孟綺蘭卻根本不理他的,在聖旨上仿了樑辰天的字,隨後拿起樑辰天的玉璽就蓋了上去。
“皇后,你竟然還會仿皇上的字,皇上知道了是要震怒的。”這個自古都是皇家的大忌,無論是出於什麼目的,最後都不會活命,而且還要被誅九族,王德宏一陣膽戰心驚。
孟綺蘭卻無所謂的說道:“平時幫皇上批改了不少的奏摺,仿皇上幾個字是很容易的。”
王德宏嚥了一口唾沫:“皇上的奏摺,皇后平日都幫着批改?”
“嗯,這個還要看本宮的心情。”孟綺蘭把寫好的聖旨交給王德宏,讓他即刻的頒佈出去。
聖旨被很快的頒佈了,內容寫着,皇上感染風寒必須避風十日,所有政事都以奏摺的形式呈進殿內批示。
雖然有不少的人質疑,可是在這燕國樑辰天帶過來的大臣並不多,大多數是武將,沒有太多的彎彎心思,皇帝雖然始終沒有再露面,也沒有召見過任何外臣,不過遞上去的奏摺都很快批示下發,讓不明真相的大臣心中略微有了些安定,想皇上應該只是受了風寒不能見風,不妨礙處理政事。
對各位將領的封賞也一卷卷的聖旨發佈了出來,絲毫沒有怠慢,安撫燕國舊民的政策一項項的登臺,還沒有安置好的燕國官員,被一個個處理。
整個燕國在有條不紊中,全盤的接手過來,到第七日的時候,幾乎沒有了質疑的聲音,能有這樣手段處理政務的,處了樑辰天還能有誰。

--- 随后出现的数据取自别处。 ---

#[export] Instance contribution_type_eq_dec : EqDecision ContributionType.
Proof. solve_decision. Defined.
#[export] Instance policy_status_eq_dec : EqDecision PolicyStatus.
Proof. solve_decision. Defined.

Record ContributionRecord := {
  cb_id : uuid;
  cb_project_id : uuid;
  cb_task_id : uuid;
  cb_submission_id : uuid;
  cb_contribution_type : ContributionType;
  cb_contributor_id : uuid;
  cb_source_review_id : option uuid;
  cb_source_review_lease_id : option uuid;
  cb_source_final_acceptance_id : option uuid;
  cb_source_task_assignment_id : option uuid;
  cb_artifact_hash : str;
  cb_contribution_policy_version_id : uuid;
  cb_created_at : instant;
}.

#[export] Instance contribution_eq_dec : EqDecision ContributionRecord.
Proof. solve_decision. Defined.

(** The CHECK constraints of a row *)
Definition contribution_checks (c : ContributionRecord) : bool :=
  uuid7_shape (cb_id c) && digest_pattern (cb_artifact_hash c)
  && match cb_contribution_type c, cb_source_review_id c, cb_source_review_lease_id c,
           cb_source_final_acceptance_id c, cb_source_task_assignment_id c with
     | completed_review, Some _, Some _, None, None => true
     | accepted_submission, None, None, Some _, Some _ => true
     | _, _, _, _, _ => false
     end.

Record ContributionPolicyVersion := {
  pv_id : uuid;
  pv_contribution_policy_id : uuid;
  pv_project_id : uuid;
  pv_version_number : Z;
  pv_status : PolicyStatus;
  pv_created_by : uuid;
  pv_created_at : instant;
  pv_published_by : option uuid;
  pv_published_at : option instant;
  pv_retired_by : option uuid;
  pv_retired_at : option instant;
  pv_last_updated_by : option uuid;
  pv_last_updated_at : option instant;
  pv_last_transition_operation_id : option uuid;
}.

王德宏卻整日的愁眉不展的,祈求皇上早日的醒過來,就怕出個什麼意外,他們全都要死不說,還要背上亂臣賊子的罪名。
孟綺蘭顯然沒有心情想這麼多,她平日心情好的時候,會幫着樑辰天批改一下奏摺,她也能仿寫一手幾乎亂真的筆跡,就算如此,把全部的政事壓在她的身體上,也讓她疲累不堪,每一件事情,都要處理的面面俱到,她心力憔悴。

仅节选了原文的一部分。